President Donald Trump fiercely defended his administration’s response to the coronavirus during Monday’s task force briefing, complete with a campaign-ad-like video aimed at bolstering his case.
The visual production came after a weekend during which the president’s coronavirus task force held no briefings, which are meant to serve as updates for the public on the unfolding pandemic that has infected hundreds of thousands of Americans and killed tens of thousands.
Instead, Monday’s briefing appeared to be fashioned as a rebuttal to a damning report in The New York Times detailing Trump’s early inaction on the outbreak despite warnings from national security and public health officials.
Trump began the briefing by expressing his condolences to those hit by severe storms across the South overnight, before bringing up Dr. Anthony Fauci, the nation’s top infectious-diseases expert, to clean up a statement he made over the weekend asserting that earlier mitigation efforts in the U.S. would have saved lives.
After Fauci assured reporters he was offering the walkback of his own volition, Trump retook the briefing room lectern and launched into a full-throated defense of the restrictions he placed on travel from China in late January, a decision he has repeatedly pointed to as evidence he took the virus seriously.
Then he asked for the briefing room lights to be dimmed.

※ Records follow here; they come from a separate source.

(** [self.loading_label.config(text=t)] *)
Definition set_loading_label (t : str) (a : CalculatorApp) : CalculatorApp :=
  mk_CalculatorApp (key_manager a) (api_client a) (num1_entry a) (num2_entry a)
                   (result_label a) t (history_text a).

(** [self.history_text.insert(tk.END, t)] *)
Definition history_insert_end (t : str) (a : CalculatorApp) : CalculatorApp :=
  mk_CalculatorApp (key_manager a) (api_client a) (num1_entry a) (num2_entry a)
                   (result_label a) (loading_label a) (history_text a ++ t).

(** The buttons of the main window: their captions and the operation
    each one passes to [calculate]. *)
Definition operations : list (str * str) :=
  [(lit "Add", lit "+"); (lit "Subtract", lit "-");
   (lit "Multiply", lit "*"); (lit "Divide", lit "/")].

Inductive operator := add | subtract | multiply | divide.

Definition caption (o : operator) : str :=
  match o with
  | add => lit "Add"
  | subtract => lit "Subtract"
  | multiply => lit "Multiply"
  | divide => lit "Divide"
  end.

(** The symbol the button of an operator passes on, looked up in
    [operations]. *)
Definition symbol (o : operator) : str :=
  default [] (snd <$> List.find (fun b => bool_decide (fst b = caption o)) operations).

(** The line [calculate] adds to the history. *)
Definition history_line (num1 num2 : float) (operation : str) (result : float) : str :=
  float_str num1 ++ lit " " ++ operation ++ lit " " ++ float_str num2
  ++ lit " = " ++ float_format_2f result ++ [10].

(** [CalculatorApp.calculate].  [self.root.update()] and
    [self.history_text.see(tk.END)] redraw and scroll; they change nothing
    that is kept here. *)
Definition calculate (operation : str) : method CalculatorApp unit :=
  try_finally
    (try_except
       (let! t1 := attr num1_entry in
        let! num1 := float_ (PStr t1) in
        let! t2 := attr num2_entry in
        let! num2 := float_ (PStr t2) in
        if bool_decide (operation = lit "/") && float_is_zero num2 then
          io (showerror (lit "Error") (lit "Cannot divide by zero"))
        else
          update (set_loading_label (lit "Calculating...")) ;!
          let! result := on api_client set_api_client
                            (call_api num1 num2 operation) in
          update (set_result_label (float_format_2f result)) ;!
          update (history_insert_end (history_line num1 num2 operation result)))
       [(is_ValueError,
         fun _ => io (showerror (lit "Error") (lit "Please enter valid numbers")));
        (any_Exception,
         fun e => io (showerror (lit "Error") (exn_msg e)))])
    (update (set_loading_label [])).

(** ** Shorthands for the statements *)

(** The file at [p] cannot be written: it is there and read-only, or it is
    missing from a directory that takes no new entry. *)
Definition unwritable (p : string) (w : world) : Prop :=
  match disk w !! p with
  | Some f => writable f = false
  | None => home_writable w = false
  end.

(** The request [call_api] sends. *)
Definition sent (num1 num2 : float) (operation : str) (c : CalculatorAPI) : request :=
  mk_request (base_url c) (request_headers (api_key c))
             (request_data (instruction num1 num2 operation)).

(** What is left of the world after [call_api]: one request more in the
    outbox, one answer less on the wire. *)
Definition after_call (num1 num2 : float) (operation : str) (c : CalculatorAPI)
    (w : world) : world :=
  mk_world (disk w) (home_writable w) (entropy w) (tail (wire w))
           (outbox w ++ [sent num1 num2 operation c]) (dialogs w).

End Program.

(** ** [str.strip()] *)

(** [c.isspace()] for one code point: the ASCII white space and the
    separators of Unicode. *)
Definition is_space (c : Z) : bool :=
  ((0x09 <=? c) && (c <=? 0x0D)) || ((0x1C <=? c) && (c <=? 0x20))
  || (c =? 0x85) || (c =? 0xA0) || (c =? 0x1680)
  || ((0x2000 <=? c) && (c <=? 0x200A))
  || (c =? 0x2028) || (c =? 0x2029) || (c =? 0x202F) || (c =? 0x205F)
  || (c =? 0x3000).

(** [s.lstrip()] *)
Fixpoint lstrip (s : str) : str :=
  match s with
  | [] => []
  | c :: s' => if is_space c then lstrip s' else s
  end.

(** [s.rstrip()] *)
Definition rstrip (s : str) : str := rev (lstrip (rev s)).

(** [s.strip()] *)
Definition strip (s : str) : str := rstrip (lstrip s).

(** The truth value of an optional string: [None] and [""] are false. *)
Definition truthy (o : option str) : bool :=
  match o with
  | Some (_ :: _) => true
  | _ => false
  end.

Section Windows.
Context {P : Platform} {F : FernetSuite}.
Local Open Scope prog_scope.

(** Running a method on an object that is no attribute of [self]: the
    result comes with the object as the method left it. *)
Definition on_object {Self O A} (o : O) (m : method O A) : method Self (A * O) :=
  fun s =>
    match m (o, snd s) with
    | (Returns a, (o', w')) => (Returns (a, o'), (fst s, w'))
    | (Raises e, (o', w')) => (Raises e, (fst s, w'))
    end.

(** ** [class APIKeyDialog] *)

(** The attributes of the dialog its handlers touch: the key it hands
    back, its own key manager, the text of the entry, the status line with
    its colour ([None] is the colour of the theme), whether
    [dialog.after(1500, self.dialog.destroy)] is pending, and whether the
    window is gone. *)
Record APIKeyDialog := mk_APIKeyDialog {
  dialog_api_key : option str;
  dialog_key_manager : APIKeyManager;
  api_key_var : str;
  status_text : str;
  status_foreground : option str;
  closing : bool;
  destroyed : bool;
}.

Definition set_dialog_api_key (k : option str) (d : APIKeyDialog) : APIKeyDialog :=
  mk_APIKeyDialog k (dialog_key_manager d) (api_key_var d) (status_text d)
                  (status_foreground d) (closing d) (destroyed d).

Definition set_dialog_key_manager (m : APIKeyManager) (d : APIKeyDialog)
    : APIKeyDialog :=
  mk_APIKeyDialog (dialog_api_key d) m (api_key_var d) (status_text d)
                  (status_foreground d) (closing d) (destroyed d).

(** The user edits the entry. *)
Definition set_api_key_var (v : str) (d : APIKeyDialog) : APIKeyDialog :=
  mk_APIKeyDialog (dialog_api_key d) (dialog_key_manager d) v (status_text d)
                  (status_foreground d) (closing d) (destroyed d).

(** [self.status_label.config(text=t, foreground=c)] *)
Definition status_config (t c : str) (d : APIKeyDialog) : APIKeyDialog :=
  mk_APIKeyDialog (dialog_api_key d) (dialog_key_manager d) (api_key_var d) t
                  (Some c) (closing d) (destroyed d).

(** [self.dialog.after(1500, self.dialog.destroy)] *)
Definition after_destroy (d : APIKeyDialog) : APIKeyDialog :=
  mk_APIKeyDialog (dialog_api_key d) (dialog_key_manager d) (api_key_var d)
                  (status_text d) (status_foreground d) true (destroyed d).

(** [self.dialog.destroy()] *)
Definition destroy (d : APIKeyDialog) : APIKeyDialog :=
  mk_APIKeyDialog (dialog_api_key d) (dialog_key_manager d) (api_key_var d)
                  (status_text d) (status_foreground d) (closing d) true.

(** [APIKeyDialog.__init__]: the window, no key yet, a key manager of its
    own, and the widgets of [create_widgets] with an empty entry and an
    empty status line. *)
Definition APIKeyDialog_init : prog world APIKeyDialog :=
  let! m := APIKeyManager_init in
  ret (mk_APIKeyDialog None m [] [] None false false).

(** The request of [test_api_key]. *)
Definition probe_request (key : str) : request :=
  mk_request
    (lit "https://generativelanguage.googleapis.com/v1beta/models/gemini-pro:generateContent")
    (request_headers key)
    (request_data (lit "Return only the number 1")).

(** [APIKeyDialog.test_api_key] *)
Definition test_api_key (key : str) : method APIKeyDialog bool :=
  try_except
    (let u := lit "https://generativelanguage.googleapis.com/v1beta/models/gemini-pro:generateContent" in
     let headers := request_headers key in
     let data := request_data (lit "Return only the number 1") in
     let! response := io (requests_post u headers data) in
     ret (status_code response =? 200))
    [(any_Exception, fun _ => ret false)].

(** [APIKeyDialog.test_and_save_key].  [self.dialog.update()] redraws. *)
Definition test_and_save_key : method APIKeyDialog unit :=
  let! v := attr api_key_var in
  let key := strip v in
  if negb (truthy (Some key)) then
    update (status_config (lit "Please enter an API key") (lit "red"))
  else
    update (status_config (lit "Testing API key...") (lit "black")) ;!
    let! valid := test_api_key key in
    if valid then
      on dialog_key_manager set_dialog_key_manager (save_api_key key) ;!
      update (set_dialog_api_key (Some key)) ;!
      update (status_config (lit "API key validated and saved successfully!")
                            (lit "green")) ;!
      update after_destroy
    else
      update (status_config (lit "Invalid API key. Please check and try again.")
                            (lit "red")).

(** ** The dialog on the screen *)

(** What can happen to the dialog while it is open: the user edits the
    entry, presses one of the two buttons, or the time set by
    [dialog.after] runs out. *)
Inductive action :=
| Typing (v : str)
| PressTestAndSave
| PressCancel
| Elapse.

(** The callback Tk runs for an action.  The Cancel button's command is
    [self.dialog.destroy]; a pending [after] destroys the window when its
    time is up. *)
Definition handle (a : action) : method APIKeyDialog unit :=
  match a with
  | Typing v => update (set_api_key_var v)
  | PressTestAndSave => test_and_save_key
  | PressCancel => update destroy
  | Elapse => update (fun d => if closing d then destroy d else d)
  end.

(** [root.wait_window(dialog.dialog)]: Tk's event loop runs the callbacks
    until the window is destroyed.  An exception that leaves a callback is
    reported by Tk and goes no further; what the callback had done stays
    done.  A session is the list of what happens while the dialog is open;
    at its end the user closes a window that is still there. *)
Fixpoint wait_window (session : list action) : method APIKeyDialog unit :=
  fun s =>
    if destroyed (fst s) then (Returns tt, s)
    else
      match session with
      | [] => update destroy s
      | a :: rest =>
          match handle a s with
          | (_, s') => wait_window rest s'
          end
      end.

(** Whether a session runs with no exception leaving a callback. *)
Fixpoint quiet (session : list action) (s : APIKeyDialog * world) : bool :=
  if destroyed (fst s) then true
  else
    match session with
    | [] => true
    | a :: rest =>
        match handle a s with
        | (Returns _, s') => quiet rest s'
        | (Raises _, _) => false
        end
    end.

(** ** [class CalculatorApp], from the start *)

(** [CalculatorApp.create_main_ui]: the main window as it first shows,
    with empty entries and an empty history. *)
Definition create_main_ui (m : APIKeyManager) (c : CalculatorAPI) : CalculatorApp :=
  mk_CalculatorApp m c [] [] (lit "Result will appear here") [] [].

(** How [setup_api] leaves the application: with a client and the main
    window, or with the root window destroyed and neither. *)
Inductive startup :=
| Started (a : CalculatorApp)
| Closed.

(** [CalculatorApp.setup_api], run on the key manager [__init__] has
    made, with the session of the dialog should it open. *)
Definition setup_api (session : list action) : method APIKeyManager startup :=
  let! api_key := load_api_key in
  if negb (truthy api_key) then
    let! dialog := io APIKeyDialog_init in
    let! waited := on_object dialog (wait_window session) in
    let api_key := dialog_api_key (snd waited) in
    if negb (truthy api_key) then
      io (showerror (lit "Error")
            (lit "No valid API key provided. Application will close.")) ;!
      ret Closed
    else
      let! m := attr id in
      ret (Started (create_main_ui m (CalculatorAPI_init (default [] api_key))))
  else
    let! m := attr id in
    ret (Started (create_main_ui m (CalculatorAPI_init (default [] api_key)))).

(** [CalculatorApp.__init__] *)
Definition CalculatorApp_init (session : list action) : prog world startup :=
  let! m := APIKeyManager_init in
  fun w =>
    match setup_api session (m, w) with
    | (r, (_, w')) => (r, w')
    end.

(** [CalculatorApp.change_api_key], with the session of its dialog. *)
Definition change_api_key (session : list action) : method CalculatorApp unit :=
  let! dialog := io APIKeyDialog_init in
  let! waited := on_object dialog (wait_window session) in
  if truthy (dialog_api_key (snd waited)) then
    update (set_api_client
              (CalculatorAPI_init (default [] (dialog_api_key (snd waited)))))
  else ret tt.

End Windows.

Section Shorthands.
Context {P : Platform} {F : FernetSuite}.

(** Whether the next answer on the wire is a response with status 200. *)
Definition accepts (w : world) : bool :=
  match wire w with
  | Returns r :: _ => status_code r =? 200
  | _ => false
  end.

(** What is left of the world after [test_api_key]. *)
Definition probed (key : str) (w : world) : world :=
  mk_world (disk w) (home_writable w) (entropy w) (tail (wire w))
           (outbox w ++ [probe_request key]) (dialogs w).

(** What [load_api_key] finds: the decoding of what the credential file
    decrypts to, when there is such a file, it can be read, and its token
    decrypts and decodes. *)
Definition stored (m : APIKeyManager) (w : world) : option str :=
  match disk w !! key_file m with
  | Some f =>
      if readable f
      then decrypt (secret (fernet m)) (data f) ≫= utf8_decode
      else None
  | None => None
  end.

(** The key a dialog hands back is not empty, has no white space around
    it, and is what its manager loads. *)
Definition hands_back_stored (d : APIKeyDialog) (w : world) : Prop :=
  forall k, dialog_api_key d = Some k ->
    k <> [] /\ strip k = k /\
    fst (load_api_key (dialog_key_manager d, w)) = Returns (Some k).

On screens behind him, a montage of the timeline of the administration’s response to the virus began to play, splicing favorable news clips between headings like “the media minimized the risk from the start … while President Trump took decisive action … even as partisans sniped and criticized.”
The video included praise for the president from a bipartisan array of governors, but left out any criticism of the administration’s response to the crisis, including Trump’s repeatedly downplaying the threat of the virus and his administration’s failure to set up widespread testing throughout the country.
“We could give you hundreds of clips just like that. We have them,” Trump told reporters after the video ended. “We didn’t want this to go on too long.”
Asked why he felt the need to show such an overtly political message in the briefing room, a presentation that one reporter pointed out “looked a bit like a campaign ad,” the president responded simply: “So, we’re getting fake news and I like to have it corrected.”
He said the video had been put together in about two hours by Dan Scavino, the White House social media director and Trump’s reelection campaign manager, and a few others in the press office.
By the end of the video montage, Fox News was the only cable network that continued to carry the briefing, with CNN cutting to its fact checker and MSNBC blasting the political bent of the event.
“We are cutting into what was not a White House coronavirus task force briefing,” Ari Melber told viewers as MSNBC cut back to him. “We are going to avoid airing any more of this White House briefing until it returns to what it was supposed to be, which was the coronavirus task force providing medical information.”